%%

Lemma zip_with_ones (n : nat) (l : list nat) :
  length l = n →
  zip_with (fun d i => if decide (d = 1%nat) then 0%nat else i) (replicate n 1%nat) l
  = replicate n 0%nat.
Proof.
  revert l. induction n as [|n IH]; intros [|x l] Hlen; try discriminate;
    [reflexivity|].
  cbn [replicate zip_with]. rewrite IH by (cbn in Hlen; lia).
  case_decide; [reflexivity | congruence].
Qed.

Lemma ravel_app (s1 s2 i1 i2 : list nat) :
  length s1 = length i1 →
  ∀ acc, ravel (s1 ++ s2) (i1 ++ i2) acc = ravel s2 i2 (ravel s1 i1 acc).
Proof.
  revert i1. induction s1 as [|d s1 IH]; intros [|i i1] Hlen acc; try discriminate.
  - destruct s2; reflexivity.
  - cbn [app ravel]. apply IH. cbn in Hlen. lia.
Qed.

Lemma ravel_ones_zeros (n acc : nat) :
  ravel (replicate n 1%nat) (replicate n 0%nat) acc = acc.
Proof.
  revert acc. induction n as [|n IH]; intros acc; cbn [replicate ravel]; [reflexivity|].
  rewrite IH. lia.
Qed.

(** What an argument reshaped along axis [i] shows at a position of the
    grid: its element at the [i]-th index of the position. *)
Lemma source_axis (k i m : nat) (data : list float64) (out : list nat)
      (pos j : nat) :
  length out = k → (i < k)%nat →
  unravel out pos !! i = Some j → (j < m)%nat →
  source {| fa_shape := axis_shape k i m; fa_data := data |} out pos
  = default nan (data !! j).
Proof.
  intros Hout Hik Hj Hjm. unfold source. cbn [fa_shape fa_data].
  assert (Hlen : length (axis_shape k i m) = k).
  { unfold axis_shape. rewrite !length_app, !length_replicate. cbn. lia. }
  rewrite Hlen, Hout, Nat.sub_diag, drop_0.
  pose proof (length_unravel out pos) as Hidx. rewrite Hout in Hidx.
  rewrite <- (take_drop_middle _ _ _ Hj). unfold axis_shape.
  change (take i (unravel out pos) ++ j :: drop (S i) (unravel out pos))
    with (take i (unravel out pos) ++ [j] ++ drop (S i) (unravel out pos)).
  rewrite zip_with_app by (rewrite length_replicate, length_take; lia).
  rewrite zip_with_ones by (rewrite length_take; lia).
  rewrite (zip_with_app _ [m] _ [j]) by reflexivity.
  rewrite zip_with_ones by (rewrite length_drop; lia).
  cbn [zip_with].
  assert (Hmid : (if decide (m = 1%nat) then 0%nat else j) = j)
    by (case_decide; lia).
  rewrite Hmid, ravel_app by (rewrite !length_replicate; reflexivity).
  rewrite ravel_ones_zeros, (ravel_app [m] _ [j]) by reflexivity.
  cbn [ravel]. rewrite ravel_ones_zeros. reflexivity.
Qed.

End MeshgridFacts.
(** X9.  When the extraction succeeds and the model answers the prompt, the
    pass prints nothing and the loop ends normally with that answer as the
    summary of the paper. *)
Theorem summary_success s i p url text s2 answer w :
  papers s !! i = Some p →
  p !! "url" = Some url →
  extract_pdf env url (before_iteration env i s) = (Ok text, s2) →
  generate_content_text env "gemini-1.5-flash" (INSTRUCTION +:+ text) (world s2)
  = (Ok answer, w) →
  stdout (snd (summarize env i (before_iteration env i s)))
  = stdout (before_iteration env i s) ∧
  ∃ s', cell10 env s = (Ok tt, s') ∧
        papers s' !! i = Some (<["summary" := answer]> p).
Proof.
  intros Hp Hurl Hext Hgen.
  pose proof (before_iteration_paper env s i p Hp) as Hpi.
  set (si := before_iteration env i s) in *.
  pose proof (paper_getitem_Ok i "url" si p url Hpi Hurl) as Hget.
  pose proof (extract_pdf_papers env url si) as Hpap.
  pose proof (extract_pdf_stdout env url si) as Hout.
  rewrite Hext in Hpap, Hout. cbn [snd] in Hpap, Hout.
  assert (summarize env i si
          = (Ok tt,
             set_papers (alter (<["summary" := answer]>) i (papers si))
               (set_outside
                  (calls s2 ++ [GenerateContent LLM (INSTRUCTION +:+ text)]) w s2)))
    as Hrun.
  { unfold summarize, try_except, generate_summary.
    rewrite (bind_Ok _ _ _ _ _ Hget), (bind_Ok _ _ _ _ _ Hext).
    unfold bind, outside. fold LLM in Hgen. rewrite Hgen.
    unfold paper_setitem, modify. cbn [papers set_outside]. by rewrite Hpap. }
  rewrite Hrun. split; [done|].
  destruct (loop_after_pass env s i p _ _ Hp Hrun eq_refl) as (s' & H & Hs' & _).
  by exists s'.
Qed.

(** What one pass sends and prints: at most one download and then at most
    one prompt, and at most one line. *)
Lemma summarize_effects i s :
  ∃ added k,
    calls (snd (summarize env i s)) = calls s ++ added ∧
    length added ≤ 2 ∧
    forallb summarization_call added = true ∧
    stdout (snd (summarize env i s)) = stdout s ++ replicate k "Generation failed" ∧
    k ≤ 1.
Proof.
  unfold summarize, try_except, generate_summary.
  pose proof (paper_getitem_state i "url" s) as Hst.
  destruct (paper_getitem i "url" s) as [[url|e] s0] eqn:Hurl; simpl in Hst; subst s0.
  2:{ rewrite (bind_Raise _ _ _ _ _ Hurl). exists [], 1. cbn.
      rewrite (right_id_L [] (++)). split_and!; [done|lia|done|done|lia]. }
  rewrite (bind_Ok _ _ _ _ _ Hurl).
  pose proof (extract_pdf_calls env url s) as Hcalls.
  pose proof (extract_pdf_stdout env url s) as Hout.
  destruct (extract_pdf env url s) as [[text|e] s2] eqn:Hext; cbn [snd] in Hcalls, Hout.
  2:{ rewrite (bind_Raise _ _ _ _ _ Hext).
      exists [UrlRetrieve url "pdf_file.pdf"], 1. cbn. rewrite Hcalls, Hout.
      split_and!; [done|lia|done|done|lia]. }
  rewrite (bind_Ok _ _ _ _ _ Hext). unfold bind, outside.
  assert (forallb summarization_call
            [UrlRetrieve url "pdf_file.pdf"; GenerateContent LLM (INSTRUCTION +:+ text)]
          = true) as Hshape.
  { cbn [forallb summarization_call]. by rewrite prefix_app. }
  destruct (generate_content_text env LLM (INSTRUCTION +:+ text) (world s2))
    as [[summary|e] w].
  - exists [UrlRetrieve url "pdf_file.pdf"; GenerateContent LLM (INSTRUCTION +:+ text)], 0.
    cbn [snd calls stdout paper_setitem modify set_papers set_outside replicate].
    rewrite Hcalls, Hout, <- (assoc_L (++)), (right_id_L [] (++)).
    split_and!; [done|simpl; lia|done|done|lia].
  - exists [UrlRetrieve url "pdf_file.pdf"; GenerateContent LLM (INSTRUCTION +:+ text)], 1.
    cbn [snd calls stdout generation_failed print paper_setitem modify bind
         set_papers set_stdout set_outside replicate].
    rewrite Hcalls, Hout, <- (assoc_L (++)).
    split_and!; [done|simpl; lia|done|done|lia].
Qed.

Lemma summarize_range_effects n : ∀ i s,
  ∃ added k,
    calls (snd (for_ (seq i n) (summarize env) s)) = calls s ++ added ∧
    length added ≤ 2 * n ∧
    forallb summarization_call added = true ∧
    stdout (snd (for_ (seq i n) (summarize env) s))
    = stdout s ++ replicate k "Generation failed" ∧
    k ≤ n.
Proof.
  induction n as [|n IH]; intros i s.
  - exists [], 0. cbn. rewrite !(right_id_L [] (++)). split_and!; [done|lia|done|done|lia].
  - destruct (summarize_cases env i s) as (v & s1 & Hs & _).
    destruct (summarize_effects i s) as (a1 & k1 & Hc1 & Hl1 & Hf1 & Ho1 & Hk1).
    rewrite Hs in Hc1, Ho1. cbn [snd] in Hc1, Ho1.
    destruct (IH (S i) s1) as (a2 & k2 & Hc2 & Hl2 & Hf2 & Ho2 & Hk2).
    exists (a1 ++ a2), (k1 + k2).
    cbn [seq for_]. rewrite (bind_Ok _ _ _ _ _ Hs).
    rewrite Hc2, Ho2, Hc1, Ho1, <- !(assoc_L (++)), replicate_add.
    split_and!; [done| |by rewrite forallb_app, Hf1, Hf2|done|lia].
    rewrite List.length_app. lia.
Qed.
(** * Auth.js (next-auth): JWT session tokens, getToken, the SvelteKit client
      helpers, the provider-type generator and the MikroORM adapter.

    A shallow embedding of the TypeScript sources, with the properties of
    the specification stated and proved over it.

    Conventions.
    - A JavaScript string is a [string] holding its UTF-8 bytes.
    - A JavaScript number is a [Z]; only whole numbers occur in the code
      modelled here (seconds, milliseconds).
    - A function that may throw returns a [completion].
    - Reads of the clock, of the random source and of the environment are
      explicit arguments. *)

From Stdlib Require Import ZArith Ascii String List Lia.
From stdpp Require Import base option list strings pretty gmap.

Local Open Scope Z_scope.
Local Set Warnings "-register-all".

(** ** JavaScript values and completions *)

(** The errors the modelled code can raise, by constructor name. *)
Inductive JSError : Type :=
| Error (message : string)
| TypeError (message : string)
| URIError
| SyntaxError
| MissingSecret (message : string)
| JOSEError (code : string)
| JWTClaimValidationFailed (claim : string)
| JWTExpired.

Inductive completion (A : Type) : Type :=
| Normal (a : A)
| Throw (e : JSError).
Arguments Normal {A} a.
Arguments Throw {A} e.

#[global] Instance completion_ret : MRet completion := λ A a, Normal a.

#[global] Instance completion_bind : MBind completion := λ A B k c,
  match c with
  | Normal a => k a
  | Throw e => Throw e
  end.

(** JSON values, as [JSON.parse] produces them. *)
Inductive json : Type :=
| JNull
| JBool (b : bool)
| JNumber (n : Z)
| JString (s : string)
| JArray (l : list json)
| JObject (l : list (string * json)).

(** Truthiness of a string: only the empty string is falsy. *)
Definition truthy (s : string) : bool :=
  match s with
  | EmptyString => false
  | String _ _ => true
  end.

(** Truthiness of an optional string ([undefined] is falsy). *)
Definition otruthy (o : option string) : bool :=
  match o with
  | None => false
  | Some s => truthy s
  end.

(** ** String builtins used by the sources *)

Module JSString.

(** s.split(sep) for a one-character separator. *)
Fixpoint split (sep : ascii) (s : string) : list string :=
  match s with
  | EmptyString => [EmptyString]
  | String c s' =>
      if Ascii.eqb c sep then EmptyString :: split sep s'
      else
        match split sep s' with
        | [] => [String c EmptyString]
        | w :: ws => String c w :: ws
        end
  end.

(** s.startsWith(p) *)
Definition startsWith (s p : string) : bool := String.prefix p s.

Definition code (c : ascii) : Z := Z.of_N (N_of_ascii c).
Definition char (n : Z) : ascii := ascii_of_N (Z.to_N n).

Definition hexval (c : ascii) : option Z :=
  let n := code c in
  if (48 <=? n) && (n <=? 57) then Some (n - 48)
  else if (65 <=? n) && (n <=? 70) then Some (n - 55)
  else if (97 <=? n) && (n <=? 102) then Some (n - 87)
  else None.

(** Where the decoder stands inside a percent escape. *)
Inductive escape : Type :=
| Outside
| AfterPercent
| AfterDigit (d : Z).

(** For the first octet [B] of an escaped character: how many continuation
    octets follow and the bounds on the next one (the well-formed UTF-8
    table); [None] when [B] cannot start a character. *)
Definition lead (B : Z) : option (nat * (Z * Z)) :=
  if B <? 128 then Some (O, (128, 191))
  else if B <? 194 then None
  else if B <? 224 then Some (1%nat, (128, 191))
  else if B =? 224 then Some (2%nat, (160, 191))
  else if B =? 237 then Some (2%nat, (128, 159))
  else if B <? 240 then Some (2%nat, (128, 191))
  else if B =? 240 then Some (3%nat, (144, 191))
  else if B <? 244 then Some (3%nat, (128, 191))
  else if B =? 244 then Some (3%nat, (128, 143))
  else None.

%%

**WHAT YOU ARE ASKED TO DO:** Across all the records above, how many lines hold the word "Lemma"? Answer with only that number.

**EXERCISE RESULT:** 6